_WHAT THE EXERCISE ASKS_. Here is the task for the records below: repeat exactly the lines from the one with "Lemma reserve_inv B" to the one with "intros HB [Hres", both included, and nothing else.

==*==

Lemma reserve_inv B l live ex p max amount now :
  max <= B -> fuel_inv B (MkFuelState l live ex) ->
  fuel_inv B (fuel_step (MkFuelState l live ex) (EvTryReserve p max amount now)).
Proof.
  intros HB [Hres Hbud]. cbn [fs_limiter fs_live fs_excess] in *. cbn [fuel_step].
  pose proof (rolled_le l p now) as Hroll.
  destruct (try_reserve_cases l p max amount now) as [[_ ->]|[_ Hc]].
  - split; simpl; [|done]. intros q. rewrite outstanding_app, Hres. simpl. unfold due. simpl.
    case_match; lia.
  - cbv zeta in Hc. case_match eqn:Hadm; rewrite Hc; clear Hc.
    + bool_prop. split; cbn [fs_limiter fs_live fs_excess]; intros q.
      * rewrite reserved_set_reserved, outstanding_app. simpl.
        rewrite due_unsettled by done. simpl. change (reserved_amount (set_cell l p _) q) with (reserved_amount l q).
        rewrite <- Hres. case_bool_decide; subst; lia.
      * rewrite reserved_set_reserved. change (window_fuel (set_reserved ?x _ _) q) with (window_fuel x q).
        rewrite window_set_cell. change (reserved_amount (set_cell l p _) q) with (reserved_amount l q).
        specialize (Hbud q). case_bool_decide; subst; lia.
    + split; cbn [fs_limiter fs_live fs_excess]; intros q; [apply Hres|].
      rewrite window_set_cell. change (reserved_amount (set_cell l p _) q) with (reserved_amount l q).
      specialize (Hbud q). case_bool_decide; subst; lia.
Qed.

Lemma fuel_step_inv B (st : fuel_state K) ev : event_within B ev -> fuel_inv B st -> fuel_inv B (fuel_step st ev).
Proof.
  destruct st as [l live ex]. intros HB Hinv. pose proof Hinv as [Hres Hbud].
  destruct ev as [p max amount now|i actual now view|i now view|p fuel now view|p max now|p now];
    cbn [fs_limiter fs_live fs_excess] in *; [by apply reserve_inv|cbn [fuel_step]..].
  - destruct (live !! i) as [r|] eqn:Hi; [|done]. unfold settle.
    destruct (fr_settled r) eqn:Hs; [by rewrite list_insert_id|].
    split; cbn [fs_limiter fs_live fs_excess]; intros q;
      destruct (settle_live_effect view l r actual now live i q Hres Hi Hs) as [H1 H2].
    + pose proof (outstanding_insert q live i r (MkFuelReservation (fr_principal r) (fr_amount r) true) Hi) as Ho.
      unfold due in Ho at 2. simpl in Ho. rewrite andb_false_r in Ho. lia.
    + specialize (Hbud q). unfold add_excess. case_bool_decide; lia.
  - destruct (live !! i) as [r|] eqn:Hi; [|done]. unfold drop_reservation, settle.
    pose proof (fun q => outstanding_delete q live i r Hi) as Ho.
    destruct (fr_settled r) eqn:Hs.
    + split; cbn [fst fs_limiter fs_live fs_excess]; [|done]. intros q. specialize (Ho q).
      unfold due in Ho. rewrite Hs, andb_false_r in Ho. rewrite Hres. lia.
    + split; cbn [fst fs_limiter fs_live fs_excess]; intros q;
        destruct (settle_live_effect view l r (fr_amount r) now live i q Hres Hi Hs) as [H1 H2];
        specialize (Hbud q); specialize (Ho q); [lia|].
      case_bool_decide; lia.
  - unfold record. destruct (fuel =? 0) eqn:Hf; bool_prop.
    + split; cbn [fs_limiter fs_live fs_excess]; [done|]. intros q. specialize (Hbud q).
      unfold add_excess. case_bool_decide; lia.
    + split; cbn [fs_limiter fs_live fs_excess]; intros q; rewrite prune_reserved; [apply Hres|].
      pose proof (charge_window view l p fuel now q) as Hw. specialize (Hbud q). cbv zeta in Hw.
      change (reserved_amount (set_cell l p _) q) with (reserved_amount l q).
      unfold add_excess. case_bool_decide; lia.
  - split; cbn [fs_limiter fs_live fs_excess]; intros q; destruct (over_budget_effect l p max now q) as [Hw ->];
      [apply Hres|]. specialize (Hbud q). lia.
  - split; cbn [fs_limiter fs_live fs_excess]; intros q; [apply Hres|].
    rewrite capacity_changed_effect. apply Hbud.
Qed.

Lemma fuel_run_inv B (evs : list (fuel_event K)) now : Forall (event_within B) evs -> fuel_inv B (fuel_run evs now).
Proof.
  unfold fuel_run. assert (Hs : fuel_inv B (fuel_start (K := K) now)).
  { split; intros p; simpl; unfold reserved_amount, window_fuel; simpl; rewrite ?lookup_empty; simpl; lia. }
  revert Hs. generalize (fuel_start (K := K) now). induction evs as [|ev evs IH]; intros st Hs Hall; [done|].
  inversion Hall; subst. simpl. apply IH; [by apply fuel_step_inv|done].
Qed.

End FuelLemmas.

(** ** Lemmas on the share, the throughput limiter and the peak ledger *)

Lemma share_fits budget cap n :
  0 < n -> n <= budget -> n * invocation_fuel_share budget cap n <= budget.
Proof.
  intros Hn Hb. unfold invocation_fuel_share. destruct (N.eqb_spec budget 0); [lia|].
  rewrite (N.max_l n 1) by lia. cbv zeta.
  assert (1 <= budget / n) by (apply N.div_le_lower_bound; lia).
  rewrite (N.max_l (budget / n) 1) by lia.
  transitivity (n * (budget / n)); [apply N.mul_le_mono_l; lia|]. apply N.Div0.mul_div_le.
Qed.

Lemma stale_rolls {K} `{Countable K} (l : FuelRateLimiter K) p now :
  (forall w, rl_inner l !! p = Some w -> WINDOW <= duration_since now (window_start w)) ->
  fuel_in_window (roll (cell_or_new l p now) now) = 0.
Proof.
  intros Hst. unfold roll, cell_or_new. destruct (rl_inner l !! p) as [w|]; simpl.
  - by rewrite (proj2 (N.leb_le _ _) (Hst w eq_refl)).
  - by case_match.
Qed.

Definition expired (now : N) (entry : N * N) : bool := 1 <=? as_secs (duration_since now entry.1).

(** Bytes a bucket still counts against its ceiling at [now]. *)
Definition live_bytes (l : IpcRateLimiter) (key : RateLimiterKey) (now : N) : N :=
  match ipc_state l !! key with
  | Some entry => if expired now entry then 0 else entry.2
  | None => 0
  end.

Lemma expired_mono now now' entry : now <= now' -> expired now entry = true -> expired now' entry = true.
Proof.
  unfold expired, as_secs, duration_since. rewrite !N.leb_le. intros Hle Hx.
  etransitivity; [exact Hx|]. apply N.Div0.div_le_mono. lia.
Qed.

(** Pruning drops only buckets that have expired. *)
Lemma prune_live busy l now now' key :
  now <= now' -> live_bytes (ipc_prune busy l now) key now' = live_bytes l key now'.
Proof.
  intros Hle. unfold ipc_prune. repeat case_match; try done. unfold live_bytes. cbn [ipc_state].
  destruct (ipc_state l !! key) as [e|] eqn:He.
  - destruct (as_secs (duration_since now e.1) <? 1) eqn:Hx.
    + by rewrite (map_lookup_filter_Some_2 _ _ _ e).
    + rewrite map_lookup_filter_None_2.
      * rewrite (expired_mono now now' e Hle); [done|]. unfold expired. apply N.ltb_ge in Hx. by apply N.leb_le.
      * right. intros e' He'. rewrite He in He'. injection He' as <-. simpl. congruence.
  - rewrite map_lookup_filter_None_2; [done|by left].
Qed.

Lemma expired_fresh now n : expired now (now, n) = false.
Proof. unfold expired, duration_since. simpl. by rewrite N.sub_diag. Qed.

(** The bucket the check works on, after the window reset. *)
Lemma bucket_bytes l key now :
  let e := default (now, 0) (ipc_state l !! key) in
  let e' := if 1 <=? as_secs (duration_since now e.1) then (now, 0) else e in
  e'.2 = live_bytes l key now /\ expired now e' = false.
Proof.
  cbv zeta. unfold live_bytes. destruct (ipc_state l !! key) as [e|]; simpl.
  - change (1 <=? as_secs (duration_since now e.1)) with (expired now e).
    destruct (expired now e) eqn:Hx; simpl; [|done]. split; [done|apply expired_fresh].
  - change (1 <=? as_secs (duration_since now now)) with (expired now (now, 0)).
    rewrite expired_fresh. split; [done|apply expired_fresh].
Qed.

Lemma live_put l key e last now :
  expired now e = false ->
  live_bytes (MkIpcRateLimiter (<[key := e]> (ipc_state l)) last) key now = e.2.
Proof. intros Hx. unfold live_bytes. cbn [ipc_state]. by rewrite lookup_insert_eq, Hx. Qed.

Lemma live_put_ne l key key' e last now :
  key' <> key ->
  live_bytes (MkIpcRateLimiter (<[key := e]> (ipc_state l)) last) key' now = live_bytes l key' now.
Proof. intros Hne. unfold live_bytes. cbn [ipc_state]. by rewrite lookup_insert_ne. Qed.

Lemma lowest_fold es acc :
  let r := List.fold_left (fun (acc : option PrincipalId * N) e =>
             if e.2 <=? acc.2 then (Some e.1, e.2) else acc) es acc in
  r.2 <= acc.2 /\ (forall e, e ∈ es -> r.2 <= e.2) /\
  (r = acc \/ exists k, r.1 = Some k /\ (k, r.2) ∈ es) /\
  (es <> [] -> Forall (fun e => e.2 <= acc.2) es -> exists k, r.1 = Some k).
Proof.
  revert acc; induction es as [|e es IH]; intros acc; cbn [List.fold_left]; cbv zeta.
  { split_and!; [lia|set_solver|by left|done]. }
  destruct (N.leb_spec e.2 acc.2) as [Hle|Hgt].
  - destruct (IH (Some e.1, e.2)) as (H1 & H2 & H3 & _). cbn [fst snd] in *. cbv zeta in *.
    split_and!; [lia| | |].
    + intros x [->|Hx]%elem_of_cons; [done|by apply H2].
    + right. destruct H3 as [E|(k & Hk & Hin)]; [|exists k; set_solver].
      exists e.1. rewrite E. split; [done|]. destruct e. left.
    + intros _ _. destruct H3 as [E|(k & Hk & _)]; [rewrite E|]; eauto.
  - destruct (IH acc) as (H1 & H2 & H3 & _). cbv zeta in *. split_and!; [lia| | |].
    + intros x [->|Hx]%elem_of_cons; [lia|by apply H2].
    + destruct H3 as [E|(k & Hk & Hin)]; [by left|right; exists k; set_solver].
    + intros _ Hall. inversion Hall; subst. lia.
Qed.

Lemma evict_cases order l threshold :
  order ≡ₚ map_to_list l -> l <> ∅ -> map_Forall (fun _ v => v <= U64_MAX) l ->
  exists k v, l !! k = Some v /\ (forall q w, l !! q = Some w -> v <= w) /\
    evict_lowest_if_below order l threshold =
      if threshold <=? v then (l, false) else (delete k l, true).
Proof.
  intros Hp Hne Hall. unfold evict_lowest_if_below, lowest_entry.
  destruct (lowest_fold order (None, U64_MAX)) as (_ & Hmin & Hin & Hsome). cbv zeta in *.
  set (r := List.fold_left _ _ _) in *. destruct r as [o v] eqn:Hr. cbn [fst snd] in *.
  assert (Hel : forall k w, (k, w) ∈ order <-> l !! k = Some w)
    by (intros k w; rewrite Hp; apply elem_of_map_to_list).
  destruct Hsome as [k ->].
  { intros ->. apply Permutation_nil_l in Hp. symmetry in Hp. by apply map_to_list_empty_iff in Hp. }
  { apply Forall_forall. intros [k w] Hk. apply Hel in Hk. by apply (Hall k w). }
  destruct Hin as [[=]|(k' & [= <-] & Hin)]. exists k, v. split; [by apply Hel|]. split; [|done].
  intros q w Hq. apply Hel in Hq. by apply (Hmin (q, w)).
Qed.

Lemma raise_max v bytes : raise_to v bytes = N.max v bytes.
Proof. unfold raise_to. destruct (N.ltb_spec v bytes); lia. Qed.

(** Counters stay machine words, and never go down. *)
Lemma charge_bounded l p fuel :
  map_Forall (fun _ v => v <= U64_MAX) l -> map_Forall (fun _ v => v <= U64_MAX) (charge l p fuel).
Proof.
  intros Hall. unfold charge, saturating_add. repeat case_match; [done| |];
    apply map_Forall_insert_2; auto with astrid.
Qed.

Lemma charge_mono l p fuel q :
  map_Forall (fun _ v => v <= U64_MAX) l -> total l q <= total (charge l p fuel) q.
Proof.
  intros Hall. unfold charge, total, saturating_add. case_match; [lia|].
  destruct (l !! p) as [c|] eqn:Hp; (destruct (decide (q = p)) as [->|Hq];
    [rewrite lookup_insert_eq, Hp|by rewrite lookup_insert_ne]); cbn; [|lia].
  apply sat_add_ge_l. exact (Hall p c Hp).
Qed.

==*==

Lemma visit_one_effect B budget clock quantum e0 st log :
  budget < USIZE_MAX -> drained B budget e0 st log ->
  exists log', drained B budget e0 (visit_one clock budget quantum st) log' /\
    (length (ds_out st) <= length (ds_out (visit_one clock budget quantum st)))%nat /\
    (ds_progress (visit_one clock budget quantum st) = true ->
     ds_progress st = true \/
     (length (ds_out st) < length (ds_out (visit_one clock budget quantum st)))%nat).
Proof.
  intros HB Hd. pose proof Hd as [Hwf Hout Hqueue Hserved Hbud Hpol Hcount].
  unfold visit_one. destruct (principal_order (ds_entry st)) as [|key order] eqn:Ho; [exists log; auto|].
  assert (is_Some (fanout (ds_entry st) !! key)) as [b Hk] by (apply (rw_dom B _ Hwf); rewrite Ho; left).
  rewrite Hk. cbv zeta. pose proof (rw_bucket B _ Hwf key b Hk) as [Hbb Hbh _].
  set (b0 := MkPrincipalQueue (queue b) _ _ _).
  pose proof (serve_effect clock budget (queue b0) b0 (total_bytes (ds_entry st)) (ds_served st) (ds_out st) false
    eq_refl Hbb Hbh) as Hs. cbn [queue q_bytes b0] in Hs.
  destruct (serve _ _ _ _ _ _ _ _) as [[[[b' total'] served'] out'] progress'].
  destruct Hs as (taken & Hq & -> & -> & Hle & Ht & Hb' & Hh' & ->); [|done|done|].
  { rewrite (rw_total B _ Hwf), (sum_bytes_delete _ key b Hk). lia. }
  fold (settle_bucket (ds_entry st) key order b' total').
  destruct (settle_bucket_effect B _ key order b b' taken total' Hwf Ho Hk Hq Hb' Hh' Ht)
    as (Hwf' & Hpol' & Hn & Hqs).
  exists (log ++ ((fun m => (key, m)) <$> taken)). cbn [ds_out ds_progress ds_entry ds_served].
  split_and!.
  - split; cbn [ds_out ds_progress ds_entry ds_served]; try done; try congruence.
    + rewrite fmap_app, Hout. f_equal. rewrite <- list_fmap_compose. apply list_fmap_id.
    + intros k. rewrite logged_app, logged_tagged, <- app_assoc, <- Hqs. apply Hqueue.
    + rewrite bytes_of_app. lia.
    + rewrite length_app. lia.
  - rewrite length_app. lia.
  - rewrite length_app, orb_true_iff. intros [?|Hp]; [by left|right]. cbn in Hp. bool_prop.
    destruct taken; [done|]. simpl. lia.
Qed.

==*==

_THE ANSWER_.
Lemma reserve_inv B l live ex p max amount now :
  max <= B -> fuel_inv B (MkFuelState l live ex) ->
  fuel_inv B (fuel_step (MkFuelState l live ex) (EvTryReserve p max amount now)).
Proof.
  intros HB [Hres Hbud]. cbn [fs_limiter fs_live fs_excess] in *. cbn [fuel_step].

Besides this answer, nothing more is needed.